> INFORMATION GIVEN:
(** [k] calls of [Subscribe(c)] in a row append [k] new channels to the
    slice of [c] and [k] empty cells to the heap. *)
Lemma run_subscribes json k c s :
  ∃ s', run_ops json (replicate k (OpSubscribe c)) s = Ok s' ∧
        handlers_at s' c = handlers_at s c ++ seq (length (chans s)) k ∧
        chans s' = chans s ++ replicate k {| buf := []; cap := 10; closed := false |}.
Proof.
  revert s. induction k as [|k IH]; intros s.
  - exists s. simpl. by rewrite !app_nil_r.
  - cbn [replicate Redis.run_ops Redis.apply_op]. rewrite Subscribe_eq. simpl.
    edestruct IH as (s' & -> & Hh & Hc). exists s'. split; [done|].
    rewrite Hh, Hc. unfold handlers_at at 1. simpl. rewrite lookup_insert_eq. simpl.
    rewrite length_app, <- !app_assoc. simpl.
    by rewrite Nat.add_1_r.
Qed.

Section Effects.
Variable json_Unmarshal : string → option EventNotification.

#[local] Abbreviation handleMessage := (handleMessage json_Unmarshal).
#[local] Abbreviation run_ops := (run_ops json_Unmarshal).
#[local] Abbreviation Start_loop := (Start_loop json_Unmarshal).

(** X4. On a state the subscriber can reach, [Subscribe(c)] returns a
    channel that had no cell and was registered nowhere; afterwards the
    channel is empty, open, of capacity 10 and last in the slice of [c],
    and every other slice and every existing cell is as before. *)
Theorem Subscribe_returns_fresh_channel ops s c :
  run_ops ops NewSubscriber = Ok s →
  let ch := (Subscribe c s).1 in
  let s' := (Subscribe c s).2 in
  (∀ c', ch ∉ handlers_at s c') ∧
  chans s !! ch = None ∧
  chans s' !! ch = Some {| buf := []; cap := 10; closed := false |} ∧
  handlers_at s' c = handlers_at s c ++ [ch] ∧
  (∀ c', c' ≠ c → handlers s' !! c' = handlers s !! c') ∧
  (∀ ch' k, chans s !! ch' = Some k → chans s' !! ch' = Some k).
Proof.
  intros Hwf%reachable_wf. rewrite Subscribe_eq. simpl. split_and!.
  - intros c' Hin. assert (registered s (length (chans s))) as Hr by by exists c'.
    pose proof (wf_registered_lt s _ Hwf Hr). lia.
  - by apply lookup_ge_None_2.
  - rewrite lookup_app_r, Nat.sub_diag by done. done.
  - unfold handlers_at at 1. simpl. by rewrite lookup_insert_eq.
  - intros c' Hne. by rewrite lookup_insert_ne.
  - intros ch' k Hk. by apply lookup_app_l_Some.
Qed.

(** X5. On a state the subscriber can reach, [Unsubscribe(c, ch)] of a
    channel registered under [c] removes exactly [ch] from the slice of
    [c], keeping the others in order; it deletes the key [c] exactly when
    [ch] was its only registration; it leaves every other key alone,
    closes [ch] keeping what its buffer holds, and touches no other
    cell. *)
Theorem Unsubscribe_removes_exactly_one ops s c ch :
  run_ops ops NewSubscriber = Ok s →
  ch ∈ handlers_at s c →
  ∃ s' k, Unsubscribe c ch s = Ok s' ∧
    handlers_at s' c = filter (λ x, x ≠ ch) (handlers_at s c) ∧
    (handlers s' !! c = None ↔ handlers_at s c = [ch]) ∧
    (∀ c', c' ≠ c → handlers s' !! c' = handlers s !! c') ∧
    chans s !! ch = Some k ∧
    chans s' !! ch = Some {| buf := buf k; cap := cap k; closed := true |} ∧
    (∀ ch', ch' ≠ ch → chans s' !! ch' = chans s !! ch') ∧
    events s' = events s ++ [EvClose ch].
Proof.
  intros Hwf%reachable_wf Hin.
  destruct (Unsubscribe_present s c ch Hwf Hin) as (i & hs & k & Hc & Hi & Hk & _ & ->).
  pose proof (wf_nodup s Hwf c hs Hc) as Hnd.
  assert (ch < length (chans s)) as Hlt by by eapply lookup_lt_Some.
  exists (removed_state s c ch i hs k), k.
  rewrite (handlers_at_Some _ _ _ Hc).
  rewrite <- (NoDup_delete_filter hs i ch Hnd Hi).
  unfold removed_state, handlers_at. simpl.
  split_and!; try done.
  - case_bool_decide as Hnil.
    + rewrite lookup_delete_eq. by rewrite Hnil.
    + by rewrite lookup_insert_eq.
  - case_bool_decide as Hnil.
    + rewrite lookup_delete_eq. split; [intros _|done].
      assert (length hs = 1) as Hlen.
      { pose proof (length_delete hs i (mk_is_Some _ _ Hi)) as Hl.
        rewrite Hnil in Hl. simpl in Hl.
        assert (i < length hs) by by eapply lookup_lt_Some. lia. }
      destruct hs as [|h [|h' hs]]; simpl in Hlen; try lia.
      destruct i; simpl in Hi; [by injection Hi as ->|done].
    + rewrite lookup_insert_eq. split; [done|]. intros ->.
      destruct i; simpl in *; [done|done].
  - intros c' Hne. case_bool_decide.
    + by rewrite lookup_delete_ne.
    + by rewrite lookup_insert_ne.
  - by rewrite list_lookup_insert_eq.
  - intros ch' Hne. by rewrite list_lookup_insert_ne.
Qed.

(** X6. On a state the subscriber can reach, [k] listeners subscribe to
    one channel and one notification for it is then delivered: the call
    returns, and each of the [k] new queues holds exactly that one
    notification. *)
Theorem every_listener_gets_one ops s k payload n :
  run_ops ops NewSubscriber = Ok s →
  json_Unmarshal payload = Some n →
  ∃ s', run_ops (replicate k (OpSubscribe (ChannelID n)) ++ [OpHandleMessage payload]) s
          = Ok s' ∧
        ∀ j, j < k →
          (length (chans s) + j) ∈ handlers_at s' (ChannelID n) ∧
          chans s' !! (length (chans s) + j)
            = Some {| buf := [n]; cap := 10; closed := false |}.
Proof.
  intros Hwf%reachable_wf Hn.
  destruct (run_subscribes json_Unmarshal k (ChannelID n) s) as (s1 & Hs1 & Hh & Hc).
  assert (wf s1) as Hwf1.
  { destruct (wf_run_ops json_Unmarshal (replicate k (OpSubscribe (ChannelID n))) s Hwf)
      as (s1' & Hs1' & Hwf1). rewrite Hs1 in Hs1'. by injection Hs1' as <-. }
  destruct (handleMessage_spec json_Unmarshal s1 payload n Hwf1 Hn)
    as (s' & Hs' & _ & Hh' & _ & Hin & _).
  exists s'. split.
  - rewrite run_ops_app, Hs1. simpl. by rewrite Hs'.
  - intros j Hj.
    assert (length (chans s) + j ∈ handlers_at s1 (ChannelID n)) as Hreg.
    { rewrite Hh. apply elem_of_app. right. apply list_elem_of_In, in_seq. lia. }
    split.
    + unfold handlers_at in *. by rewrite Hh'.
    + rewrite (Hin _ Hreg), Hc.
      rewrite lookup_app_r by lia.
      replace (length (chans s) + j - length (chans s)) with j by lia.
      rewrite lookup_replicate_2 by done. done.
Qed.

(** X7. The loop of [Start] passes over nil messages and payloads that
    do not parse: dropping them from the stream changes neither what the
    loop returns nor the state it leaves. *)
Theorem feed_loop_skips_bad_messages items s :
  Start_loop (filter (λ it, passed_over json_Unmarshal it = false) items) s
  = Start_loop items s.
Proof.
  revert s. induction items as [|it items IH]; intros s; [done|].
  destruct it as [| | |payload].
  - by rewrite filter_cons_True.
  - by rewrite filter_cons_True.
  - rewrite filter_cons_False by done. simpl. apply IH.
  - destruct (json_Unmarshal payload) as [n|] eqn:Hn.
    + rewrite filter_cons_True by (simpl; by rewrite Hn).
      cbn [Redis.Start_loop].
      destruct (Redis.handleMessage json_Unmarshal payload s); simpl; [apply IH|done].
    + rewrite filter_cons_False by (simpl; by rewrite Hn).
      cbn [Redis.Start_loop]. unfold Redis.handleMessage. rewrite Hn. simpl. apply IH.
Qed.

(** X8. The loop of [Start] hands to [handleMessage], in order, the
    payloads that arrive before the first [ctx.Done()] or closed stream,
    and nothing that comes later; it returns [context.Canceled] on
    [ctx.Done()], nil on a closed stream, and stays suspended when the
    stream has nothing more. From a state the subscriber can reach it
    does so without a panic. *)
Theorem feed_loop_handles_until_end ops items s :
  run_ops ops NewSubscriber = Ok s →
  Start_loop items s
    = (s' ← run_ops (map OpHandleMessage (handled_payloads items)) s;
       Ok (loop_end items, s')) ∧
  ∃ s', Start_loop items s = Ok (loop_end items, s').
Proof.
  intros Hwf%reachable_wf.
  assert (∀ s0, Start_loop items s0
            = (s' ← run_ops (map OpHandleMessage (handled_payloads items)) s0;
               Ok (loop_end items, s'))) as Heq.
  { induction items as [|[| | |payload] items IH]; intros s0; simpl; try done.
    destruct (Redis.handleMessage json_Unmarshal payload s0); simpl; [apply IH|done]. }
  split; [apply Heq|].
  destruct (wf_run_ops json_Unmarshal (map OpHandleMessage (handled_payloads items)) s Hwf)
    as (s' & Hs' & _).
  exists s'. by rewrite Heq, Hs'.
Qed.

End Effects.

Lemma Subscribe_returns_fresh_channel_witness :
  run_ops json_a ops_ab NewSubscriber = Ok state_ab ∧
  let ch := (Subscribe "a" state_ab).1 in
  let s' := (Subscribe "a" state_ab).2 in
  (∀ c', ch ∉ handlers_at state_ab c') ∧
  chans state_ab !! ch = None ∧
  chans s' !! ch = Some {| buf := []; cap := 10; closed := false |} ∧
  handlers_at s' "a" = handlers_at state_ab "a" ++ [ch] ∧
  (∀ c', c' ≠ "a" → handlers s' !! c' = handlers state_ab !! c') ∧
  (∀ ch' k, chans state_ab !! ch' = Some k → chans s' !! ch' = Some k).
Proof.
  split; [reflexivity|].
  apply (Subscribe_returns_fresh_channel json_a ops_ab state_ab "a"). reflexivity.
Defined.

Lemma Unsubscribe_removes_exactly_one_witness :
  run_ops json_a ops_full NewSubscriber = Ok state_full ∧
  0 ∈ handlers_at state_full "a" ∧
  ∃ s' k, Unsubscribe "a" 0 state_full = Ok s' ∧
    handlers_at s' "a" = filter (λ x, x ≠ 0) (handlers_at state_full "a") ∧
    (handlers s' !! "a" = None ↔ handlers_at state_full "a" = [0]) ∧
    (∀ c', c' ≠ "a" → handlers s' !! c' = handlers state_full !! c') ∧
    chans state_full !! 0 = Some k ∧
    chans s' !! 0 = Some {| buf := buf k; cap := cap k; closed := true |} ∧
    (∀ ch', ch' ≠ 0 → chans s' !! ch' = chans state_full !! ch') ∧
    events s' = events state_full ++ [EvClose 0].
Proof.
  split; [reflexivity|].
  assert (0 ∈ handlers_at state_full "a") as Hin.
  { apply elem_of_cons. by left. }
  split; [exact Hin|].
  apply (Unsubscribe_removes_exactly_one json_a ops_full state_full "a" 0);
    [reflexivity|exact Hin].
Defined.

Lemma every_listener_gets_one_witness :
  run_ops json_a ops_ab NewSubscriber = Ok state_ab ∧
  json_a "a" = Some note_a ∧
  ∃ s', run_ops json_a (replicate 3 (OpSubscribe (ChannelID note_a)) ++ [OpHandleMessage "a"])
          state_ab = Ok s' ∧
        ∀ j, j < 3 →
          (length (chans state_ab) + j) ∈ handlers_at s' (ChannelID note_a) ∧
          chans s' !! (length (chans state_ab) + j)
            = Some {| buf := [note_a]; cap := 10; closed := false |}.
Proof.
  split; [reflexivity|]. split; [reflexivity|].
  apply (every_listener_gets_one json_a ops_ab state_ab 3 "a" note_a); reflexivity.
Defined.

Lemma feed_loop_handles_until_end_witness :
  run_ops json_a ops_ab NewSubscriber = Ok state_ab ∧
  Start_loop json_a (feed conn_lost) state_ab
    = (s' ← run_ops json_a (map OpHandleMessage (handled_payloads (feed conn_lost))) state_ab;
       Ok (loop_end (feed conn_lost), s')) ∧
  ∃ s', Start_loop json_a (feed conn_lost) state_ab = Ok (loop_end (feed conn_lost), s').
Proof.
  split; [reflexivity|].
  apply (feed_loop_handles_until_end json_a ops_ab (feed conn_lost) state_ab). reflexivity.
Defined.

End RedisMore.

(** * More about the goroutine machine *)
Module SysMore.
Import Redis Spec RedisFacts SysFacts.

Lemma countb_pos_inv {A} (f : A → bool) (l : list A) :
  0 < countb f l → ∃ g p, l !! g = Some p ∧ f p = true.
Proof.
  induction l as [|x l IH]; simpl; [lia|].
  destruct (f x) eqn:Hx; simpl.
  - intros _. by exists 0, x.
  - intros Hpos. destruct (IH Hpos) as (g & p & Hg & Hp). by exists (S g), p.
Qed.

Lemma countb_all_idle (f : pc → bool) (l : list pc) :
  f Idle = false → Forall (λ p, p = Idle) l → countb f l = 0.
Proof.
  intros Hf. induction 1 as [|p l -> _ IH]; simpl; [done|]. by rewrite Hf, IH.
Qed.

Section WithJSON.
Variable json_Unmarshal : string → option EventNotification.

#[local] Abbreviation run := (run json_Unmarshal).
#[local] Abbreviation step := (step json_Unmarshal).

(** X9. Whatever the interleaving, the counters of [mu] tell exactly who
    holds it: [readers] is the number of sweeps inside their range loop,
    at most one goroutine is inside [Subscribe] or [Unsubscribe] and then
    no sweep is inside its loop; and once every call has returned the
    lock is free, so no path forgets its unlock. *)
Theorem lock_is_never_leaked k sched y :
  run sched (init k) = Some (Ok y) →
  readers y = countb holds_read (goroutines y) ∧
  b2n (writer y) = countb holds_write (goroutines y) ∧
  (writer y = true → readers y = 0) ∧
  (Forall (λ p, p = Idle) (goroutines y) → readers y = 0 ∧ writer y = false).
Proof.
  intros Hrun.
  destruct (run_inv json_Unmarshal sched (init k) _ (sys_inv_init k) Hrun)
    as (y' & [= <-] & Hinv).
  pose proof (inv_readers y Hinv) as Hr.
  pose proof (inv_writer y Hinv) as Hw.
  split_and!; try done.
  - apply Hinv.
  - intros Hidle.
    rewrite (countb_all_idle holds_read _ eq_refl Hidle) in Hr.
    rewrite (countb_all_idle holds_write _ eq_refl Hidle) in Hw.
    split; [done|]. by destruct (writer y).
Qed.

> THE PROBLEM:
From the listing, copy every line where the string "revert" appears.

> ANSWER SECTION:
  revert s. induction k as [|k IH]; intros s.
  revert s. induction items as [|it items IH]; intros s; [done|].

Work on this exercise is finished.